-- Material for this task follows --
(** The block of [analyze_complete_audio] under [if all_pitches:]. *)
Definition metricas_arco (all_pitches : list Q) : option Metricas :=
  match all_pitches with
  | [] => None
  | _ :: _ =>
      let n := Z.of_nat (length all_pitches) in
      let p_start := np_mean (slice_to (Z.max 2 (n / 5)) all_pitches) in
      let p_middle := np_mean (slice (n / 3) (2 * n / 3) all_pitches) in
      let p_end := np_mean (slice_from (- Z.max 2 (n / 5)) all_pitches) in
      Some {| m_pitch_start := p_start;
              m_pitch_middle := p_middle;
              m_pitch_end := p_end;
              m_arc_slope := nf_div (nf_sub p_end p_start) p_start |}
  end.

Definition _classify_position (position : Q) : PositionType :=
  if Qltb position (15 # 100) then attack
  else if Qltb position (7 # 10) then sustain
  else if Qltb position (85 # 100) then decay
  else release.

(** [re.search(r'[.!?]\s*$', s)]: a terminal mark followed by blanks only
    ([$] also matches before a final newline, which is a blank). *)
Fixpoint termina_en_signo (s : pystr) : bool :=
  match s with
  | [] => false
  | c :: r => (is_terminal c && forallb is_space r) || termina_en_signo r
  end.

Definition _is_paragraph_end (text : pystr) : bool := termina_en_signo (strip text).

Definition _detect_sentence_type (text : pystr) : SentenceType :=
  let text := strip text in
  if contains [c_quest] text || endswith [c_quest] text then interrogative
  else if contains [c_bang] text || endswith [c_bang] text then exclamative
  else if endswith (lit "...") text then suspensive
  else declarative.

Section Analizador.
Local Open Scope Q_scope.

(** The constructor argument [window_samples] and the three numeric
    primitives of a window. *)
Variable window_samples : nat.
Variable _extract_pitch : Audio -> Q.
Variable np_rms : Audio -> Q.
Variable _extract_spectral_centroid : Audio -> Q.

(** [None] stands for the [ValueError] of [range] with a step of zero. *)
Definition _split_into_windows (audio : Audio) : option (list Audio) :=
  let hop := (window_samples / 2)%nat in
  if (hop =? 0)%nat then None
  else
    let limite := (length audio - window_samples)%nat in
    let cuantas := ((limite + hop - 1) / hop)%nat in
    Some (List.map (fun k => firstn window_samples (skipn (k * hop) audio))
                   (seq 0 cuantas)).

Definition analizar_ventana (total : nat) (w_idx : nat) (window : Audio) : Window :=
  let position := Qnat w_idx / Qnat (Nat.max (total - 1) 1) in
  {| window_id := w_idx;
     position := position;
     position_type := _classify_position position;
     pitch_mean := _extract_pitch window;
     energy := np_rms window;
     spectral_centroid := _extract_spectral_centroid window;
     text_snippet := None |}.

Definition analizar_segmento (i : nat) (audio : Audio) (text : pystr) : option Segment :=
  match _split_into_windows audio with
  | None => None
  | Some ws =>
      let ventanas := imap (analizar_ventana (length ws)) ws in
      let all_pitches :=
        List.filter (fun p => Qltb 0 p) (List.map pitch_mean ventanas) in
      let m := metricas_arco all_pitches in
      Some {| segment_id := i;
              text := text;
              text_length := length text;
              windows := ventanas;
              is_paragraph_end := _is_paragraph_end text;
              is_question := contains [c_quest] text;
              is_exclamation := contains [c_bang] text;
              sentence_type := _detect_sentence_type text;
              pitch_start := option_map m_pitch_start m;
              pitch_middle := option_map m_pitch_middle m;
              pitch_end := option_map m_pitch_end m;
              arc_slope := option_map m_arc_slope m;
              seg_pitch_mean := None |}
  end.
-- Material for this task concluded --
-- Material for this task follows --
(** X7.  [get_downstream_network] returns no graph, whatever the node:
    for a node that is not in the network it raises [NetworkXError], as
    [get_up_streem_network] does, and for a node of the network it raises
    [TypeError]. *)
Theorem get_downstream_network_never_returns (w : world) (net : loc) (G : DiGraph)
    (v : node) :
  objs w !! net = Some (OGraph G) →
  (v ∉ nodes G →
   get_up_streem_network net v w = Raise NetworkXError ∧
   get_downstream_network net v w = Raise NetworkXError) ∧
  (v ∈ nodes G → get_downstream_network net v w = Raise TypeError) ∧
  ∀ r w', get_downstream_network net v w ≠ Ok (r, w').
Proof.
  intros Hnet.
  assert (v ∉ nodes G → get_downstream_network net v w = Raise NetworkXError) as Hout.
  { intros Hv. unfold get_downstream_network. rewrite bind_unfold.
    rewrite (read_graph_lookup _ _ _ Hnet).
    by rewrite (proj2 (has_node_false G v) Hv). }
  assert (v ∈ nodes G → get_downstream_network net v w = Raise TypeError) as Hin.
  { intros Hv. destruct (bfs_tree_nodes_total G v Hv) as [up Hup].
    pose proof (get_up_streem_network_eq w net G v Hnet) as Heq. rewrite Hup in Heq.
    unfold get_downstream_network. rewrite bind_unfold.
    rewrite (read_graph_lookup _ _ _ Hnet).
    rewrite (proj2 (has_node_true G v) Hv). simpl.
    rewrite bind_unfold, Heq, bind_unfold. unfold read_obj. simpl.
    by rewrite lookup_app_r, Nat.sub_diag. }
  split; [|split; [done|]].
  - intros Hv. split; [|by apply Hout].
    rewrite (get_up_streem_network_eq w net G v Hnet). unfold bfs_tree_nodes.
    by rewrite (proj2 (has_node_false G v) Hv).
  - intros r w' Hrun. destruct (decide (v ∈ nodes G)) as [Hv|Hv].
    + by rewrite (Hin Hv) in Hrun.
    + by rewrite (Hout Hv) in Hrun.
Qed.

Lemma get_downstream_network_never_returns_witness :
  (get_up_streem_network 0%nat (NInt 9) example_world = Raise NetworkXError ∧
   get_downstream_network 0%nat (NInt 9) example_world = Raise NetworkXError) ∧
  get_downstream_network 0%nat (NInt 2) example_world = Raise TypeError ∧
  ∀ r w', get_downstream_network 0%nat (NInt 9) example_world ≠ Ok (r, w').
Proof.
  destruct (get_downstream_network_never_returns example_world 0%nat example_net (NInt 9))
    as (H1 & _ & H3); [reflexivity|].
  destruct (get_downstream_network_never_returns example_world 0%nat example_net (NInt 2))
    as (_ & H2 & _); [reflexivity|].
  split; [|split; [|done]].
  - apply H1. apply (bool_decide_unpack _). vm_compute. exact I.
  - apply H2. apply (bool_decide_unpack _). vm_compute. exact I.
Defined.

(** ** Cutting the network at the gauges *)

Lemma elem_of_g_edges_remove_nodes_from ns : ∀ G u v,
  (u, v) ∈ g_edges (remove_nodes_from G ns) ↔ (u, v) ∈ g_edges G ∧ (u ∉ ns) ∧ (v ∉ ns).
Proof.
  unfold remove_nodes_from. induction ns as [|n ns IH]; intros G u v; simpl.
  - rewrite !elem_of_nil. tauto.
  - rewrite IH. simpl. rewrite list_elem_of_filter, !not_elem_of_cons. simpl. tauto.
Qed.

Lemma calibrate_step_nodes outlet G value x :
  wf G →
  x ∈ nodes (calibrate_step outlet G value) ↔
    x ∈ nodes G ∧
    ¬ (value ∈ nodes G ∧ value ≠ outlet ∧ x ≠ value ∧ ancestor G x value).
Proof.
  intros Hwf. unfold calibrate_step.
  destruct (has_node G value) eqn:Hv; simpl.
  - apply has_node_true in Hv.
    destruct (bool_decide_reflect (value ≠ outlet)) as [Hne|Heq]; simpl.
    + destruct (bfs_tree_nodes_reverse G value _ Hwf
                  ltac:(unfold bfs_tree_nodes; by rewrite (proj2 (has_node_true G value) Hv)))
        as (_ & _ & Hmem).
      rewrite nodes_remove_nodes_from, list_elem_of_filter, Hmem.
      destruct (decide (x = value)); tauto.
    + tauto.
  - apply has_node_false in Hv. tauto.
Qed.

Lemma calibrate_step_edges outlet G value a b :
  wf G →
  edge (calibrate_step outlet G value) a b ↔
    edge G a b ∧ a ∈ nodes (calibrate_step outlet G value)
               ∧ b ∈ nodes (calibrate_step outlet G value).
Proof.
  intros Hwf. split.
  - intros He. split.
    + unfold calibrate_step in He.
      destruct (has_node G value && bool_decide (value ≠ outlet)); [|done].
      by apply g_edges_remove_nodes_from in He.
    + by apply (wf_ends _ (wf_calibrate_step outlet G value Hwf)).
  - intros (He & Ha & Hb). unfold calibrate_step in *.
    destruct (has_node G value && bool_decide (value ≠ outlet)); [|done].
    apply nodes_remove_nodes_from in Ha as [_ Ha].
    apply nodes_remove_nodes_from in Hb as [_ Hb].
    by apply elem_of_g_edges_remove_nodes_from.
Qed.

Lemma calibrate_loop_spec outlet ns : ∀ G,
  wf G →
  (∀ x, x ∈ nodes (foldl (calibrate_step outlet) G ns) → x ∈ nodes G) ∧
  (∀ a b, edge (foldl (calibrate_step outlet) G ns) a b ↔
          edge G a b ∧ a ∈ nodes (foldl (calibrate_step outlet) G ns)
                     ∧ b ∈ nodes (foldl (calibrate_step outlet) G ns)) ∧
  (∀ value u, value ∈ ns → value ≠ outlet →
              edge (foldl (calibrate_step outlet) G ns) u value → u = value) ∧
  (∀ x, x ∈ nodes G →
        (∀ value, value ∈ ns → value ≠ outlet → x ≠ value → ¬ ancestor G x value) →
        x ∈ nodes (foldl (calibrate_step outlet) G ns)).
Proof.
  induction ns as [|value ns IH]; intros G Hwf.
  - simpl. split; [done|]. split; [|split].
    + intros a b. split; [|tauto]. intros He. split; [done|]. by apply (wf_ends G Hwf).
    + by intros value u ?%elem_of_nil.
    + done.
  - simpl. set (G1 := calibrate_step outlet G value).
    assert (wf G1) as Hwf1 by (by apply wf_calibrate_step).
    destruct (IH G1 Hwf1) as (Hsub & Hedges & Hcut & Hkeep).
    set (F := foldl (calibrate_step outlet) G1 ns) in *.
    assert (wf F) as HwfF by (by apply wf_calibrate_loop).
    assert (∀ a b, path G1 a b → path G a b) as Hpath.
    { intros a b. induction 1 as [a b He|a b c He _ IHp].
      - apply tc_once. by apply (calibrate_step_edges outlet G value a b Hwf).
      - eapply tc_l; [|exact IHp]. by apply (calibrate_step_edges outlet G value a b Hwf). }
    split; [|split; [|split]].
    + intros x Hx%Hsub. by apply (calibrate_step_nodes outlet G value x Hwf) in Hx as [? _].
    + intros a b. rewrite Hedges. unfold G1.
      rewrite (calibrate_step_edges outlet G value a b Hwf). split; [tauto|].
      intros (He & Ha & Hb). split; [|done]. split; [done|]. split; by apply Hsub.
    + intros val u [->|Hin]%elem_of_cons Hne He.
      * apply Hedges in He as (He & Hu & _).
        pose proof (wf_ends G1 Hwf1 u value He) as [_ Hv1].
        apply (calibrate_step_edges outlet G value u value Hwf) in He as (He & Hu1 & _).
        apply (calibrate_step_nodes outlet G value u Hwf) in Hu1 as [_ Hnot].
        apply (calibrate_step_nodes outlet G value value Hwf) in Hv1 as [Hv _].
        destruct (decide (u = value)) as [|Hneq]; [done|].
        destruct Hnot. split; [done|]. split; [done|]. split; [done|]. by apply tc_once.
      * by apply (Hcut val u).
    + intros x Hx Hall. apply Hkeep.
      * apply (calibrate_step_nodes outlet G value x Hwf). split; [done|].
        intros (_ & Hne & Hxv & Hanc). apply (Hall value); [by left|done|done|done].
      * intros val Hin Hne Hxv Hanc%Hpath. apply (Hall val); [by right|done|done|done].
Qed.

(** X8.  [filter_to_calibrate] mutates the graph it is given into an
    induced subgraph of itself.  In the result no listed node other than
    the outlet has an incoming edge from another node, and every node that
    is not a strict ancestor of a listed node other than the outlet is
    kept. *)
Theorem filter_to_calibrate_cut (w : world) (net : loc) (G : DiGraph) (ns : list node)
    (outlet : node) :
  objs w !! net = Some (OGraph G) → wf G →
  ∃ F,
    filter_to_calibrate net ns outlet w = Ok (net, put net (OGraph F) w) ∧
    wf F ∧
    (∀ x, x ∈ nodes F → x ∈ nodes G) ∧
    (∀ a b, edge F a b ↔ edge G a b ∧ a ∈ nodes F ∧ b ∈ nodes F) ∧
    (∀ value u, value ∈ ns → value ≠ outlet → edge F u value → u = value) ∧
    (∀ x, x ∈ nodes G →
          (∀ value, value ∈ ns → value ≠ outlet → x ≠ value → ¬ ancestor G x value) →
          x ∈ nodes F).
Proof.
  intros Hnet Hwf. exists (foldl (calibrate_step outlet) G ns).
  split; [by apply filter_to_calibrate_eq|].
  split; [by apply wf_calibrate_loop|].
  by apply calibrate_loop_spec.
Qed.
-- Material for this task concluded --
-- Material for this task follows --
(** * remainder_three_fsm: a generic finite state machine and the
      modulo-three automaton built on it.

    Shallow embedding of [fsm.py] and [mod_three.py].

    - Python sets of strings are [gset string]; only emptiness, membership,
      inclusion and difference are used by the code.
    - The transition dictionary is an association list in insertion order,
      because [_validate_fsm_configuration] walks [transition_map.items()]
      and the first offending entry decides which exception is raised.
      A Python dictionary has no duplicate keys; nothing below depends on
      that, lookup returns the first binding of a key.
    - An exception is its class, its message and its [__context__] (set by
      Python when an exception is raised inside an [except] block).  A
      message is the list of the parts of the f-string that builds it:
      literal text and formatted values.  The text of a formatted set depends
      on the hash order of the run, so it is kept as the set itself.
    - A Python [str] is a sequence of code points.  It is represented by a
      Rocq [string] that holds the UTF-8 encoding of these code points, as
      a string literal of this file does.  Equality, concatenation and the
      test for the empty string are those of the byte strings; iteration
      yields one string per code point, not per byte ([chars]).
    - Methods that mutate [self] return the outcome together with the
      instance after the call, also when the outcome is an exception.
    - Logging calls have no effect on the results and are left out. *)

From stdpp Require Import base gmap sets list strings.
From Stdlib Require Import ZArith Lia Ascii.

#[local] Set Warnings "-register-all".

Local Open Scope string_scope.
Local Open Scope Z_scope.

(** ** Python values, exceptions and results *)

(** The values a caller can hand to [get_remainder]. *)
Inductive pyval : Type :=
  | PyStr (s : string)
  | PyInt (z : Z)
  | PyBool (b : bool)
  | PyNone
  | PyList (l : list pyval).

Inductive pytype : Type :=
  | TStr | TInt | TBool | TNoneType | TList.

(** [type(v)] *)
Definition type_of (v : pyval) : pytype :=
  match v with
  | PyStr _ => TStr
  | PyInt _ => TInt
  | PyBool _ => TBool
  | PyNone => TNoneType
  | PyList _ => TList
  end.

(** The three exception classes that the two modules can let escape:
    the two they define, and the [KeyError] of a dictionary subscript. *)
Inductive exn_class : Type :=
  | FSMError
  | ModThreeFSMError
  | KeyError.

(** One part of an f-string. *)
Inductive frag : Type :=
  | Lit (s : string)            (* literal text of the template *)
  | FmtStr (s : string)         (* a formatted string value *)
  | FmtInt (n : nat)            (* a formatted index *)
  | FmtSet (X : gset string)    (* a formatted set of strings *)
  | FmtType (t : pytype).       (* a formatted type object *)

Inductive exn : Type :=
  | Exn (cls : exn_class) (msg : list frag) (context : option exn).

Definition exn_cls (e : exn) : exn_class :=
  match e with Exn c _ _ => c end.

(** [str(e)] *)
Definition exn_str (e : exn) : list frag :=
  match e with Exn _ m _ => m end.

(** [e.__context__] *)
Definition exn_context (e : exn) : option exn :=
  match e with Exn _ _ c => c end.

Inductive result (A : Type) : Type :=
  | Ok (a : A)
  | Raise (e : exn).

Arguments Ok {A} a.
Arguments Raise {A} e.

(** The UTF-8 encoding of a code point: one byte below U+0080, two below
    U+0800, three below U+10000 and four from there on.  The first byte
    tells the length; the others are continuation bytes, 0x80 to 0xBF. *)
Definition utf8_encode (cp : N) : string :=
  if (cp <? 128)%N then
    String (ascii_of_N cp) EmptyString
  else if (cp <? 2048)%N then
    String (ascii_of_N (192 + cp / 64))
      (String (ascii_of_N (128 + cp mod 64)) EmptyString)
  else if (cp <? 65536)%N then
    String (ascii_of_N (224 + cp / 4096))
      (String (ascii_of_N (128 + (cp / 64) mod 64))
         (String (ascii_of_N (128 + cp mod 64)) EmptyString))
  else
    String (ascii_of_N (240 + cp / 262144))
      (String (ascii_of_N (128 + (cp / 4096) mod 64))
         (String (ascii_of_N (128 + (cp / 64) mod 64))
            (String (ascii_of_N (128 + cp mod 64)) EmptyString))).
-- Material for this task concluded --
» Work instructions
From the records above, copy only the lines starting with the line that holds "let text := strip text in" and going on through the line that holds "text_length := length text;", exactly as written.

» Answer area
  let text := strip text in
  if contains [c_quest] text || endswith [c_quest] text then interrogative
  else if contains [c_bang] text || endswith [c_bang] text then exclamative
  else if endswith (lit "...") text then suspensive
  else declarative.

Section Analizador.
Local Open Scope Q_scope.

(** The constructor argument [window_samples] and the three numeric
    primitives of a window. *)
Variable window_samples : nat.
Variable _extract_pitch : Audio -> Q.
Variable np_rms : Audio -> Q.
Variable _extract_spectral_centroid : Audio -> Q.

(** [None] stands for the [ValueError] of [range] with a step of zero. *)
Definition _split_into_windows (audio : Audio) : option (list Audio) :=
  let hop := (window_samples / 2)%nat in
  if (hop =? 0)%nat then None
  else
    let limite := (length audio - window_samples)%nat in
    let cuantas := ((limite + hop - 1) / hop)%nat in
    Some (List.map (fun k => firstn window_samples (skipn (k * hop) audio))
                   (seq 0 cuantas)).

Definition analizar_ventana (total : nat) (w_idx : nat) (window : Audio) : Window :=
  let position := Qnat w_idx / Qnat (Nat.max (total - 1) 1) in
  {| window_id := w_idx;
     position := position;
     position_type := _classify_position position;
     pitch_mean := _extract_pitch window;
     energy := np_rms window;
     spectral_centroid := _extract_spectral_centroid window;
     text_snippet := None |}.

Definition analizar_segmento (i : nat) (audio : Audio) (text : pystr) : option Segment :=
  match _split_into_windows audio with
  | None => None
  | Some ws =>
      let ventanas := imap (analizar_ventana (length ws)) ws in
      let all_pitches :=
        List.filter (fun p => Qltb 0 p) (List.map pitch_mean ventanas) in
      let m := metricas_arco all_pitches in
      Some {| segment_id := i;
              text := text;
              text_length := length text;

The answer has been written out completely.